Thursday, May 21, 2015

Mad Men "Person to Person"

Spoilers ahead.

So, no time jumps.  And only one cameo by a minor character from a past season, and it wasn't even someone from the firm.  And perhaps the most surprising thing about last night's finale, considering the often apocalyptic feel of past seasons of "Mad Men," was that our cast of characters was left with mostly happy endings.  Maybe too happy, even.

But first, let's sort out the episode's particulars.  After weeks of trying to guess whether it was going to be the last time we saw this character or that character, all the regulars we started the season with came back for a final goodbye, even Kenny.  Pete and Betty's stories had their conclusions last week, so we only got codas for them here, but that didn't mean they didn't also have a part to play in the stories of other characters.  The final hour really belonged to Joan, Peggy, and Don, with some quick tying up of loose ends for Roger and Sally.  I couldn't be prouder of Sally for stepping up and becoming the much-needed surrogate mother figure for Bobby and Gene.  I'm much less sure of Roger's long term chances with Marie, but slowing down and being with someone who isn't a pushover will be good for him.

Joan's exit from McCann was a perfectly acceptable ending for her, but I'm so glad that she didn't accept that as her ending.  Instead, she put the rolodex to good use, started her own business, and let Richard walk out the door with hardly any fuss when he tried to apply the brakes on her career.  She and Peggy have long been opposite sides of the same coin, but their different challenges have never been so starkly delineated.  Joan had been letting her personal life get in the way of her career ambitions, and finally chose definitively to continue being a working woman doing what she loves.  And no hard feelings to Roger, whose final scene with her discussing each other's significant others, shows them operating on equal footing at last.

Peggy, of course, has always put her career ambitions ahead of her personal life, but gets a chance to correct this.  While I like Stan and pairing him up with Peggy isn't a bad outcome, the melodramatic way it happened was a little off-putting.  I thought Pete and Trudy's reconnection last week was pushing cheesy, but it was genuinely touching at the same time.  Peggy and Stan's big confession scene was exponentially more ludicrous, and I didn't buy it.  Considering Peggy's awful romantic track record, I just don't see her and Stan having more than a good fling.  Maybe that's all she really needs right now, but the episode really played the whole thing up like an emphatic happy ending.  And that just didn't sit right with me.

Everything else with Peggy was great - asserting herself at McCann, nervously considering Joan's partnership offer, and the final phone call with Don.  There were some dire predictions circulating about how she was going to fare at McCann, but clearly Peggy's going to be okay professionally.  Everybody is, even Meredith.  What irks me is that the immediate events Peggy is involved in during the finale feel unresolved, particularly that abrupt goodbye from Don.  Considering where the Don/Peggy relationship has taken us over the years, this felt like a perfunctory acknowledgement of the relationship instead of real closure.  But then, so what if we didn't get that closure?

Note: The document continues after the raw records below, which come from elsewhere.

(** * MergePDF: interleaving the front-side and back-side scans of a document

    A shallow embedding of [mergeScans.py].  The script is one class,
    [MergePDF], whose constructor runs the whole pipeline: open the two scan
    files, compare their page counts, (optionally rotate one of them,) merge
    them page by page with the back-side scan reversed, write the result and
    move the two inputs into an archive folder.

    Python integers are [Z]; Python lists are [list] and are indexed with
    [Py.getitem], which has Python's negative indices and its [IndexError];
    the file system is a finite map from path names to documents; methods
    are functions in a state-and-exception monad over the outside world. *)

From stdpp Require Import gmap strings list.
From Stdlib Require Import ZArith Ascii.

Local Open Scope string_scope.
Local Open Scope Z_scope.
Local Open Scope list_scope.

(** ** Python sequences *)

Module Py.

(** [len(range(start, stop, step))], as CPython computes it ([step] is
    never 0 in the script). *)
Definition range_len (start stop step : Z) : Z :=
  if 0 <? step then
    if start <? stop then (stop - start - 1) / step + 1 else 0
  else if step <? 0 then
    if stop <? start then (start - stop - 1) / (- step) + 1 else 0
  else 0.
(* ===== verification/_CoqProject ===== *)
-Q . S2P
Prelude.v
CString.v
Block.v
Bio.v
Log.v
MergeSort.v
Fs.v
FsFacts.v
FsMeta.v
Kalloc.v
Pipe.v
Proc.v
Server.v
ServerFacts.v
MfsFacts.v
Vm.v
VmFacts.v
VmSpace.v
Sh.v
ShFacts.v
File.v
FileFacts.v
Sysfile.v
SysfileFacts.v
Exec.v
ExecFacts.v
Grep.v
Console.v
Umalloc.v
Wish.v
MkImage.v
Spinlock.v
Kbd.v
Ata.v
Ide.v
Boot.v
Mp.v
Seg.v
Trap.v
Apic.v
User.v
UserFacts.v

Don's final fate is left wonderfully enigmatic.  Maybe he did go back to advertising and was responsible for the Coke ad.  Maybe the ad was just symbolic of Don finally moving on and connecting with the new age of the '70s instead of simply running away from the past.  For all the doom and gloom of the past few seasons, Don Draper emerges from the troubled '60s at peace, with himself and with the world around him.  He learns to let go of those final notions of how to be Don Draper, and to accept that he needs to help himself before he can help Betty or Stephanie or anyone else.

Initially I was skeptical about Don hitting rock bottom and ending up in the hippie retreat, but it's the closest he's ever going to get to much-needed therapy, and it eventually lead us to the wonderful visual of Don hugging and comforting his spiritual double.  My prediction for the finale was that Don would literally vanish into the West, leaving only his legend behind.  Ohming his way to spiritual transcendence of the physical world?  Close enough.  Jumping out of a building or a plane would have been sexier, but it's close enough.

Part of me still wants to reject the happy ending each "Mad Men" character found.  I kept looking for things that might point toward future doom, like the cocaine and the Halloween decorations and the Manson lookalike.  If the show has taught us anything, it's to be suspicious of good news.  However, if I think of the ending as a momentary respite, it's easier to swallow.  Betty's going to die, Peggy and Stan will fight, and Joan will still have to deal with cads ib the '70s.  And Don, for all his advancement, may never find "the real thing."

But he could.  He has a chance for happiness, a new aspiration for everything being better.  And even if real life doesn't turn out that way, it makes for one hell of a soda commercial.